Sensor is low res and by using Flir Tools, you can see raw sensor data. Definitely a lot of bleed due to the small pixel size.
Going to the Flir One App itself, it's obvious it is applying several filters to squeeze more detail from the soft source image. This results in decently sharp images at the cost of overshoot/ringing on hard edges. Quality degrades severely when moving, so a lot of frames are being combined. Possibly superposition and compositing as well to increase resolution.
There is a massive amount of lag. About 1-2 seconds when previewing, and 2-3 seconds when recording video. Extremely irritating. My phone is a 3 month old Google Pixel that is definitely no slouch. I'd blame the (probably) SoC running linux inside the dongle adding unnecessary overhead.

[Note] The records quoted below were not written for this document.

(** * The Ring location controller of [plugins/ring/src/location.ts]

    A shallow embedding of [RingLocationDevice]: the security-mode
    reconciler ([updateLocationMode] and the constructor that wires it to the
    two feeds), device discovery ([discoverDevices]), the memoised device
    cache ([getDevice]) and the arm/disarm entry points.

    JavaScript objects become records, [Map]s become [JsMap.t] (a [gmap] for
    the entries plus the object's own properties), promises that the vendor
    client settles later become [Pending] items that an [Event] settles. *)

From stdpp Require Import base strings list gmap.

#[local] Set Warnings "-clear-no-such-hyp".

(** ** Values of the host SDK *)

Module ScryptedInterface.
Inductive t :=
  | Camera | MotionSensor | RTCSignalingChannel
  | VideoCamera | Intercom | VideoClips
  | Battery | BinarySensor | DeviceProvider
  | TamperSensor | EntrySensor | FloodSensor | Lock.
End ScryptedInterface.

Module ScryptedDeviceType.
Inductive t := Camera | Doorbell | Sensor | Lock.
End ScryptedDeviceType.

Inductive SecuritySystemMode := Disarmed | HomeArmed | AwayArmed | NightArmed.

#[export] Instance SecuritySystemMode_eq_dec : EqDecision SecuritySystemMode.
Proof. solve_decision. Defined.

(** TypeScript erases the enum type: at run time the host can hand
    [armSecuritySystem] any value.  [OffEnum v] is a value that is none of the
    four members of [SecuritySystemMode]. *)
Inductive ModeValue :=
| Member (m : SecuritySystemMode)
| OffEnum (v : string).

Record SecuritySystemState := {
  mode : SecuritySystemMode;
  triggered : bool;
  supportedModes : list SecuritySystemMode;
}.

Module DeviceInformation.
Record t := {
    model : string;
    manufacturer : string;
    firmware : option string;
    serialNumber : string;
  }.
End DeviceInformation.

Module Device.
Record t := {
    info : DeviceInformation.t;
    providerNativeId : string;
    nativeId : string;
    name : string;
    type : ScryptedDeviceType.t;
    interfaces : list ScryptedInterface.t;
  }.
End Device.

(** The argument of [deviceManager.onDevicesChanged]. *)
Module DeviceManifest.
Record t := {
    providerNativeId : string;
    devices : list Device.t;
  }.
End DeviceManifest.

(** ** Records of the vendor client

    The declarations of [RingCamera], [RingDevice] and [RingDeviceData] live
    in the vendor library; the records below hold the fields that
    [location.ts] reads.  [id] holds the text that [id.toString()] yields. *)

Module CameraData.
  (** Modelled from the spec: the declaration of the camera's [data] is not
      part of the sources at hand.  The spec gives every vendor record a
      status flag, so [status] is kept here although [location.ts] never
      reads it on a camera. *)
Record t := {
    kind : string;
    firmware_version : string;
    device_id : string;
    status : option string;
  }.
End CameraData.

Module RingCamera.
Record t := {
    id : string;
    name : string;
    model : string;
    deviceType : string;
    isRingEdgeEnabled : bool;
    operatingOnBattery : bool;
    isDoorbot : bool;
    hasLight : bool;
    hasSiren : bool;
    data : CameraData.t;
  }.
End RingCamera.

Module RingDeviceData.
Record t := {
    status : option string;
    deviceType : string;
    batteryStatus : string;
    serialNumber : option string;
    faulted : option bool;
  }.
End RingDeviceData.

Module RingDevice.
Record t := {
    id : string;
    name : string;
    data : RingDeviceData.t;
  }.
  (** [get deviceType()] of the vendor class returns [data.deviceType]. *)
Definition deviceType (d : t) : string := RingDeviceData.deviceType (data d).
End RingDevice.

(** A value of [RingDevice | RingCamera], as stored in [locationDevices]. *)
Inductive LocationRecord :=
| IsCamera (c : RingCamera.t)
| IsDevice (d : RingDevice.t).

(** The members of the vendor enum [RingDeviceType] that [location.ts]
    names.  Their string values are declared in the vendor library, so they
    are a parameter of the development. *)
Module RingDeviceType.
Record t := {
    ContactSensor : string;
    RetrofitZone : string;
    TiltSensor : string;
    MotionSensor : string;
    FloodFreezeSensor : string;
    WaterSensor : string;
  }.
End RingDeviceType.

(** ** JavaScript [Map] objects

    A [Map] keeps its entries in an internal slot that only the [Map]
    methods reach.  Like every object it also has own properties, and
    [Object.values] enumerates those own properties, never the entries. *)
Module JsMap.
Section JsMap.
Context {V : Type}.

Record t := mk {
    entries : gmap string V;
    ownProperties : list (string * V);
  }.

Definition new : t := {| entries := ∅; ownProperties := [] |}.

Definition clear (m : t) : t :=
  {| entries := ∅; ownProperties := ownProperties m |}.

Definition set (k : string) (v : V) (m : t) : t :=
  {| entries := <[k := v]> (entries m); ownProperties := ownProperties m |}.

Definition get (k : string) (m : t) : option V := entries m !! k.

Definition has (k : string) (m : t) : bool :=
  match entries m !! k with Some _ => true | None => false end.

(** [Object.values(m)]: the values of the own enumerable properties. *)
Definition Object_values (m : t) : list V := (ownProperties m).*2.
End JsMap.
Arguments t : clear implicits.
End JsMap.

(** ** String helpers of the JavaScript runtime *)

(** [s.endsWith(suffix)] *)
Definition endsWith (s suffix : string) : bool :=
  let n := String.length s in
  let k := String.length suffix in
  if decide (k ≤ n)%nat
  then String.eqb (String.substring (n - k) k s) suffix
  else false.

(** ** Regular expressions *)

Module RegExp.
Import Stdlib.Strings.Ascii.

(** The part of the syntax of regular expressions that line 198 uses. *)
Inductive t :=
| AssertStart
| AssertEnd
| Literal (c : ascii)
| Sequence (r1 r2 : t)
| Disjunction (r1 r2 : t).

(** The positions at which a match of [r] that starts at [pos] can end.
    Without flags, [^] holds at the start of the input only and [$] at its
    end only. *)
Fixpoint matchAt (r : t) (input : list ascii) (pos : nat) : list nat :=
  match r with
  | AssertStart => if decide (pos = 0) then [pos] else []
  | AssertEnd => if decide (pos = length input) then [pos] else []
  | Literal c =>
      match input !! pos with
      | Some c' => if Ascii.eqb c c' then [S pos] else []
      | None => []
      end
  | Sequence r1 r2 => matchAt r1 input pos ≫= matchAt r2 input
  | Disjunction r1 r2 => matchAt r1 input pos ++ matchAt r2 input pos
  end.

Definition matchesAt (r : t) (input : list ascii) (pos : nat) : bool :=
  match matchAt r input pos with [] => false | _ => true end.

It is *required* to create a user account to use the program. Even worse, to use FLIR Tools, you must create a *second* user account, both of which require E-mail validation. App is buggy and randomly quits working. I had to reboot phone to be able to save images.
Low temp/narrow span is very good. Much more usable than the NEC Avio. That's really the only pro though. Wide FOV, fixed focus means this is useless for PCBs.
Is it a good deal for $400? Maybe. The non-Pro version with the 80x60 sensor is half the price, and about as practical if you just want to find obvious problems. If you want nice images you are barking up the wrong tree.